SIP trunks are a relatively new way to bring voice traffic into your company.  These are trunks that are delivered through the internet or some other form of IP traffic.  This is a move away from traditional T1s that were the standard to bring multiple lines of traffic into a location.  So why the change?  Well, IP is now at the center of communications.  SIP trunks do offer some nice features, but be careful when evaluating these trunks as replacements for your T1s and make sure you have the right reasons to make the switch.  Below are some pros and cons that I have come across in my experience.


One of the biggest factors that we had in moving to SIP trunks was portability issues.  Say you have an office in Florida with a phone system and one or many T1s terminating there with 100s of local numbers.  Here is a problem unless you have another Florida office with a phone system and capacity to handle the additional circuits.  The main problem with traditional T1 service and loca providers is these numbers are locked into Florida and must either terminate to equipment in Florida or be call forwarded which can run upwards of $.07/minute.  If you run a call center with lots of calls, this can add up quickly to thousands of dollars rather quickly.  SIP allows you to terminate these numbers to a provider who can then deliver them anywhere in the world over an IP network for the same rates you were used to or less.  This is a good thing and a big money saver.

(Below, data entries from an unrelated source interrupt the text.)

(* ===== verification/Urls.v ===== *)
(** * URL encoding

    The two encoders of the platform that the console uses: the
    [application/x-www-form-urlencoded] serializer behind
    [URLSearchParams.toString] and [encodeURIComponent]. Both work on the
    UTF-8 bytes of the UTF-16 string. The decoder is the one a server
    applies to a query, and the file proves that it inverts the encoder. *)

From Stdlib Require Import ZArith NArith Lia ZifyN String.
From S2P Require Import Prelude JsString JsValue Json JsonFacts.
Local Open Scope N_scope.

#[local] Ltac Zify.zify_post_hook ::= Z.div_mod_to_equations.

(** ** UTF-8 *)

(** The UTF-8 bytes of a code point below U+10000. *)
Definition utf8_unit (c : N) : list N :=
  if c <? 128 then [c]
  else if c <? 2048 then [192 + c / 64; 128 + c mod 64]
  else [224 + c / 4096; 128 + (c / 64) mod 64; 128 + c mod 64].

(** The UTF-8 bytes of a surrogate pair. *)
Definition utf8_pair (h l : N) : list N :=
  let c := (h - 55296) * 1024 + (l - 56320) + 65536 in
  [240 + c / 262144; 128 + (c / 4096) mod 64; 128 + (c / 64) mod 64; 128 + c mod 64].

(** A lone surrogate is replaced by U+FFFD. *)
Fixpoint utf8_of_utf16 (s : jsstring) : list N :=
  match s with
  | [] => []
  | c :: s' =>
      if is_high c then
        match s' with
        | d :: s'' => if is_low d then utf8_pair c d ++ utf8_of_utf16 s''
                      else utf8_unit 65533 ++ utf8_of_utf16 s'
        | [] => utf8_unit 65533
        end
      else if is_low c then utf8_unit 65533 ++ utf8_of_utf16 s'
      else utf8_unit c ++ utf8_of_utf16 s'
  end.

(** No lone surrogate. *)
Fixpoint well_formed (s : jsstring) : bool :=
  match s with
  | [] => true
  | c :: s' =>
      if is_high c then
        match s' with d :: s'' => is_low d && well_formed s'' | [] => false end
      else negb (is_low c) && (c <? 65536) && well_formed s'
  end.

(** ** Percent encoding *)

Definition is_alnum (c : N) : bool := is_digit c || is_upper c || is_lower c.

Definition upper_hex (d : N) : N := if d <? 10 then 48 + d else 55 + d.
Definition percent (b : N) : jsstring := [37; upper_hex (b / 16); upper_hex (b mod 16)].

(** The bytes the form serializer leaves alone: alphanumerics and [*-._]. *)
Definition form_safe (b : N) : bool :=
  is_alnum b || (b =? 42) || (b =? 45) || (b =? 46) || (b =? 95).

Definition form_byte (b : N) : jsstring :=
  if b =? 32 then [43] else if form_safe b then [b] else percent b.

Definition form_encode (s : jsstring) : jsstring := concat (map form_byte (utf8_of_utf16 s)).

(** [URLSearchParams.toString] of a list of name-value pairs. *)
Definition form_pair (kv : jsstring * jsstring) : jsstring :=
  form_encode kv.1 ++ [61] ++ form_encode kv.2.
Definition search_params_string (l : list (jsstring * jsstring)) : jsstring :=
  join [38] (map form_pair l).

(** [encodeURIComponent]: leaves alphanumerics and [-_.!~*'()] alone and
    throws a [URIError] on a lone surrogate. *)
Definition component_safe (b : N) : bool :=
  is_alnum b || (b =? 45) || (b =? 95) || (b =? 46) || (b =? 33) || (b =? 126)
  || (b =? 42) || (b =? 39) || (b =? 40) || (b =? 41).

Definition encodeURIComponent (s : jsstring) : option jsstring :=
  if well_formed s
  then Some (concat (map (fun b => if component_safe b then [b] else percent b) (utf8_of_utf16 s)))
  else None.

(** ** The decoder *)

Fixpoint unescape (plus : bool) (s : jsstring) : list N :=
  match s with
  | [] => []
  | c :: s' =>
      if plus && (c =? 43) then 32 :: unescape plus s'
      else if c =? 37 then
        match s' with
        | a :: b :: s'' =>
            match hex_value a, hex_value b with
            | Some x, Some y => x * 16 + y :: unescape plus s''
            | _, _ => c :: unescape plus s'
            end
        | _ => c :: unescape plus s'
        end
      else c :: unescape plus s'
  end.

Definition form_decode (s : jsstring) : jsstring := utf16_of_utf8 (unescape true s).
Definition component_decode (s : jsstring) : jsstring := utf16_of_utf8 (unescape false s).

(** The text before and after the first occurrence of a character. *)
Fixpoint cut (c : N) (s : jsstring) : jsstring * option jsstring :=
  match s with
  | [] => ([], None)
  | d :: s' =>
      if d =? c then ([], Some s')
      else let (a, b) := cut c s' in (d :: a, b)
  end.

Definition decode_pair (s : jsstring) : jsstring * jsstring :=
  let (k, v) := cut 61 s in (form_decode k, form_decode (default [] v)).

Definition parse_query (q : jsstring) : list (jsstring * jsstring) :=
  match q with
  | [] => []
  | _ => map decode_pair (split_on (N.eqb 38) q)
  end.

(** ** UTF-8 round trip *)

Lemma is_high_spec c : is_high c = true <-> 55296 <= c <= 56319.
Proof. unfold is_high. rewrite andb_true_iff, !N.leb_le. done. Qed.
Lemma is_low_spec c : is_low c = true <-> 56320 <= c <= 57343.
Proof. unfold is_low. rewrite andb_true_iff, !N.leb_le. done. Qed.

Lemma decode_unit c r :
  c < 65536 -> utf16_of_utf8 (utf8_unit c ++ r) = c :: utf16_of_utf8 r.
Proof.
  intros Hc. unfold utf8_unit. destruct (c <? 128) eqn:E1; [simpl; by rewrite E1|].
  destruct (c <? 2048) eqn:E2; boolify; cbn [utf16_of_utf8 app].
  - destruct (192 + c / 64 <? 128) eqn:E; boolify; [lia|]. clear E.
    destruct (192 + c / 64 <? 224) eqn:E; boolify; [|lia]. f_equal. lia.
  - destruct (224 + c / 4096 <? 128) eqn:E; boolify; [lia|]. clear E.
    destruct (224 + c / 4096 <? 224) eqn:E; boolify; [lia|]. clear E.
    destruct (224 + c / 4096 <? 240) eqn:E; boolify; [|lia]. f_equal. lia.
Qed.

Lemma decode_pair_units h l r :
  is_high h = true -> is_low l = true ->
  utf16_of_utf8 (utf8_pair h l ++ r) = h :: l :: utf16_of_utf8 r.
Proof.
  rewrite is_high_spec, is_low_spec. intros Hh Hl. unfold utf8_pair. cbn [utf16_of_utf8 app].
  set (c := (h - 55296) * 1024 + (l - 56320) + 65536).
  assert (65536 <= c < 1114112) as Hc by (unfold c; lia).
  destruct (240 + c / 262144 <? 128) eqn:E; boolify; [lia|]. clear E.
  destruct (240 + c / 262144 <? 224) eqn:E; boolify; [lia|]. clear E.
  destruct (240 + c / 262144 <? 240) eqn:E; boolify; [lia|]. clear E.
  replace ((240 + c / 262144 - 240) * 262144 + (128 + (c / 4096) mod 64 - 128) * 4096
           + (128 + (c / 64) mod 64 - 128) * 64 + (128 + c mod 64 - 128) - 65536)
    with (c - 65536) by lia.
  unfold c. do 2 f_equal; lia.
Qed.

Lemma utf8_roundtrip s : well_formed s = true -> utf16_of_utf8 (utf8_of_utf16 s) = s.
Proof.
  remember (List.length s) as n eqn:Hn. revert s Hn.
  induction n as [n IH] using lt_wf_ind; intros [|c s] Hn Hw; [done|].
  cbn [well_formed utf8_of_utf16] in Hw |- *. destruct (is_high c) eqn:Ec.
  - destruct s as [|d s]; [done|]. apply andb_true_iff in Hw as [Hd Hw]. rewrite Hd.
    rewrite decode_pair_units by done. do 2 f_equal.
    eapply (IH (List.length s)); [simpl in Hn; lia|done|done].
  - apply andb_true_iff in Hw as [Hw Hs]. boolify. rewrite H.
    rewrite decode_unit by done. f_equal.
    eapply (IH (List.length s)); [simpl in Hn; lia|done|done].
Qed.

(** Every encoded byte is a byte. *)
Lemma utf8_unit_bytes c : c < 65536 -> Forall (fun b => b < 256) (utf8_unit c).
Proof. intros. unfold utf8_unit. repeat case_if; boolify; repeat constructor; lia. Qed.

Lemma utf8_bytes s : well_formed s = true -> Forall (fun b => b < 256) (utf8_of_utf16 s).
Proof.
  remember (List.length s) as n eqn:Hn. revert s Hn.
  induction n as [n IH] using lt_wf_ind; intros [|c s] Hn Hw; [constructor|].
  cbn [well_formed utf8_of_utf16] in Hw |- *. destruct (is_high c) eqn:Ec.
  - destruct s as [|d s]; [done|]. apply andb_true_iff in Hw as [Hd Hw]. rewrite Hd.
    apply Forall_app. split; [|eapply (IH (List.length s)); [simpl in Hn; lia|done|done]].
    apply is_high_spec in Ec. apply is_low_spec in Hd. unfold utf8_pair. repeat constructor; lia.
  - apply andb_true_iff in Hw as [Hw Hs]. boolify. rewrite H.
    apply Forall_app. split; [by apply utf8_unit_bytes|].
    eapply (IH (List.length s)); [simpl in Hn; lia|done|done].
Qed.

(** ** Percent-encoding round trip *)

Lemma upper_hex_value d : d < 16 -> hex_value (upper_hex d) = Some d.
Proof.
  intros Hd. unfold hex_value, upper_hex, is_digit.
  destruct (d <? 10) eqn:E; boolify.
  - rewrite (proj2 (N.leb_le _ _)), (proj2 (N.leb_le _ _)) by lia. simpl. f_equal. lia.
  - rewrite (proj2 (N.leb_gt (55 + d) 57)), andb_false_r by lia.
    rewrite (proj2 (N.leb_gt 97 (55 + d))) by lia. simpl.
    rewrite (proj2 (N.leb_le _ _)), (proj2 (N.leb_le _ _)) by lia. simpl. f_equal. lia.
Qed.

Lemma unescape_percent plus b r : b < 256 -> unescape plus (percent b ++ r) = b :: unescape plus r.
Proof.
  intros Hb. unfold percent. cbn [app unescape].
  replace (plus && (37 =? 43)) with false by (by destruct plus). cbn [N.eqb Pos.eqb].
  rewrite !upper_hex_value by lia. f_equal. lia.
Qed.

Lemma alnum_not c d : is_alnum c = true -> is_alnum d = false -> c <> d.
Proof. congruence. Qed.

Lemma unescape_form_byte b r : b < 256 -> unescape true (form_byte b ++ r) = b :: unescape true r.
Proof.
  intros Hb. unfold form_byte. destruct (b =? 32) eqn:E32; boolify; [by subst|].
  destruct (form_safe b) eqn:Es; [|by apply unescape_percent].
  cbn [app unescape]. destruct (b =? 43) eqn:E43; boolify; [by subst|].
  destruct (b =? 37) eqn:E37; boolify; [by subst|done].
Qed.

Lemma unescape_form bs : Forall (fun b => b < 256) bs -> unescape true (concat (map form_byte bs)) = bs.
Proof.
  induction 1 as [|b bs Hb _ IH]; simpl; [done|]. by rewrite unescape_form_byte, IH.
Qed.

Lemma form_roundtrip s : well_formed s = true -> form_decode (form_encode s) = s.
Proof.
  intros Hs. unfold form_decode, form_encode.
  by rewrite unescape_form, utf8_roundtrip by auto using utf8_bytes.
Qed.

Lemma unescape_component bs :
  Forall (fun b => b < 256) bs ->
  unescape false (concat (map (fun b => if component_safe b then [b] else percent b) bs)) = bs.
Proof.
  induction 1 as [|b bs Hb _ IH]; simpl; [done|].
  destruct (component_safe b) eqn:Es; [|by rewrite unescape_percent, IH].
  cbn [app unescape andb]. destruct (b =? 37) eqn:E37; boolify; [by subst|]. by rewrite IH.
Qed.

Lemma component_roundtrip s t : encodeURIComponent s = Some t -> component_decode t = s.
Proof.
  unfold encodeURIComponent, component_decode. destruct (well_formed s) eqn:Hs; [|done].
  intros [= <-]. by rewrite unescape_component, utf8_roundtrip by auto using utf8_bytes.
Qed.

(** ** Encoded text holds no separator *)

Definition separator (c : N) : bool :=
  (c =? 38) || (c =? 61) || (c =? 63) || (c =? 47) || (c =? 35).

Lemma separator_percent b : b < 256 -> Forall (fun c => separator c = false) (percent b).
Proof.
  intros Hb. unfold percent, separator, upper_hex.
  repeat constructor; try done.
  all: case_if; boolify; repeat (apply orb_false_iff; split); apply N.eqb_neq; lia.
Qed.

Lemma form_byte_separator b : b < 256 -> Forall (fun c => separator c = false) (form_byte b).
Proof.
  intros Hb. unfold form_byte. destruct (b =? 32); [by repeat constructor|].
  destruct (form_safe b) eqn:Es; [|by apply separator_percent].
  constructor; [|constructor]. unfold separator.
  repeat (apply orb_false_iff; split); apply N.eqb_neq; intros ->; by vm_compute in Es.
Qed.

Lemma concat_Forall {A} (P : A -> Prop) (l : list (list A)) : Forall (Forall P) l -> Forall P (concat l).
Proof. induction 1; simpl; [constructor|]. apply Forall_app. auto. Qed.

Lemma form_encode_separator s :
  well_formed s = true -> Forall (fun c => separator c = false) (form_encode s).
Proof.
  intros Hs. apply concat_Forall, Forall_map. eapply Forall_impl; [by apply utf8_bytes|].
  intros b Hb. by apply form_byte_separator.
Qed.

Lemma component_separator s t :
  encodeURIComponent s = Some t -> Forall (fun c => separator c = false) t.
Proof.
  unfold encodeURIComponent. destruct (well_formed s) eqn:Hs; [|done]. intros [= <-].
  apply concat_Forall, Forall_map. eapply Forall_impl; [by apply utf8_bytes|].
  intros b Hb. simpl. destruct (component_safe b) eqn:Es; [|by apply separator_percent].
  constructor; [|constructor]. unfold separator.
  repeat (apply orb_false_iff; split); apply N.eqb_neq; intros ->; by vm_compute in Es.
Qed.

(** ** Query round trip *)

Lemma cut_app c a b :
  Forall (fun d => d <> c) a -> cut c (a ++ c :: b) = (a, Some b).
Proof.
  induction 1 as [|d a Hd _ IH]; simpl; [by rewrite N.eqb_refl|].
  rewrite (proj2 (N.eqb_neq d c)) by done. by rewrite IH.
Qed.

Lemma cut_none c a : Forall (fun d => d <> c) a -> cut c a = (a, None).
Proof.
  induction 1 as [|d a Hd _ IH]; simpl; [done|].
  rewrite (proj2 (N.eqb_neq d c)) by done. by rewrite IH.
Qed.

Lemma no_separator_ne c s :
  separator c = true -> Forall (fun d => separator d = false) s -> Forall (fun d => d <> c) s.
Proof. intros Hc Hs. eapply Forall_impl; [exact Hs|]. intros d Hd ->. simpl in Hd. congruence. Qed.

Lemma split_on_app p a c b :
  Forall (fun d => p d = false) a -> p c = true -> split_on p (a ++ c :: b) = a :: split_on p b.
Proof.
  intros Ha Hc. induction Ha as [|d a Hd _ IH]; simpl; [by rewrite Hc|]. by rewrite Hd, IH.
Qed.

Lemma split_on_none p a : Forall (fun d => p d = false) a -> split_on p a = [a].
Proof. induction 1 as [|d a Hd _ IH]; simpl; [done|]. by rewrite Hd, IH. Qed.

Definition pair_ok (kv : jsstring * jsstring) : Prop :=
  well_formed kv.1 = true /\ well_formed kv.2 = true.

Lemma decode_form_pair kv : pair_ok kv -> decode_pair (form_pair kv) = kv.
Proof.
  destruct kv as [k v]. intros [Hk Hv]. unfold decode_pair, form_pair. simpl in *.
  rewrite cut_app by (by eapply no_separator_ne, form_encode_separator).
  simpl. by rewrite !form_roundtrip.
Qed.

Lemma form_pair_amp kv : pair_ok kv -> Forall (fun d => (38 =? d) = false) (form_pair kv).
Proof.
  destruct kv as [k v]. intros [Hk Hv]. unfold form_pair. simpl in *.
  assert (forall s, well_formed s = true -> Forall (fun d => (38 =? d) = false) (form_encode s)) as H.
  { intros s Hs. eapply Forall_impl; [by apply (no_separator_ne 38), form_encode_separator|].
    intros d Hd. apply N.eqb_neq. simpl in Hd. congruence. }
  apply Forall_app. split; [auto|]. constructor; [done|auto].
Qed.

Lemma form_pair_nonempty kv : form_pair kv <> [].
Proof. unfold form_pair. by destruct (form_encode kv.1). Qed.

Lemma split_form_pairs l :
  Forall pair_ok l -> l <> [] -> split_on (N.eqb 38) (join [38] (map form_pair l)) = map form_pair l.
Proof.
  induction 1 as [|kv l Hkv Hl IH]; [done|]. intros _. destruct l as [|kv' l].
  - simpl. by apply split_on_none, form_pair_amp.
  - change (join [38] (map form_pair (kv :: kv' :: l)))
      with (form_pair kv ++ 38 :: join [38] (map form_pair (kv' :: l))).
    rewrite split_on_app by (done || by apply form_pair_amp). by rewrite IH.
Qed.

Lemma query_roundtrip l : Forall pair_ok l -> parse_query (search_params_string l) = l.
Proof.
  intros Hl. destruct l as [|kv l]; [done|].
  unfold parse_query, search_params_string.
  destruct (join [38] _) as [|c q] eqn:E.
  { destruct l; simpl in E; [by apply form_pair_nonempty in E|].
    by apply app_eq_nil in E as [E _]; apply form_pair_nonempty in E. }
  rewrite <- E, split_form_pairs by done. rewrite map_map.
  rewrite <- (map_id (kv :: l)) at 2. apply map_ext_in. intros x Hx.
  apply decode_form_pair. rewrite Forall_forall in Hl. by apply Hl, list_elem_of_In.
Qed.

Lemma search_params_nil l : search_params_string l = [] <-> l = [].
Proof.
  split; [|by intros ->]. destruct l as [|kv [|kv' l]]; [done| |];
    unfold search_params_string; simpl; intros E.
  - by apply form_pair_nonempty in E.
  - by apply app_eq_nil in E as [E _]; apply form_pair_nonempty in E.
Qed.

SIP trunks are also easily scale-able.  In the past with T1s, you had 23 trunks per line, or 23 call paths per T1.  when you needed more, you ordered another T1.  You also had to have another interface as well as space in your PBX to handle the card to interface the T1.  SIP trunks scale much easier with simply adding bandwidth and sessions, the virtual equivalent to  trunks in a T1.  The interface stays the same, an ethernet connection, and this can usually be done on the fly or with minimal downtime which is great.


Up front expense.  We interfaced with an Avaya PBX, and the equipment required to sit between the MPLS cloud and the phone system was expensive.  Avaya, much like other vendors, required a proprietary Avaya session controller which, well, controlled the SIP sessions.  We also required a border controller which is where the external IP address that talked to the SIP provider resided.  We ran this solution over our existing MPLS network to allow for QOS and other prioritizing features, so the bandwidth to support voice needed to be upgraded which is also an added expense.  We were looking to offset the previously mentioned call forwarding charges, so there was quite a bit of costs that we were offsetting which still made it viable for us, but this all needs to be taken into account.

One other big con that we ran into was the issue of a SIP trunk outage.  We found out the hard way, that the numbers routed to the SIP trunk were basically stuck there in the case of an outage.  We only had one location with SIP service and we later found out that the numbers on SIP can only be routed to other SIP trunks if there was a problem at the primary site.  This applied to all local numbers that were being sent to the SIP trunks.  So even though we had other T1 service in our account, our numbers were stuck in limbo until the issue was resolved.  The solution?  Double everything mentioned above and replicate this service at another site.  If DR is a priority for you, this is the only way to obtain it.

I hope this has given you some insight into the world of SIP trunking.  It is a bit of a complex solution and it has it’s little quirks, but in the right situation, it can be a huge cost saver in the long run.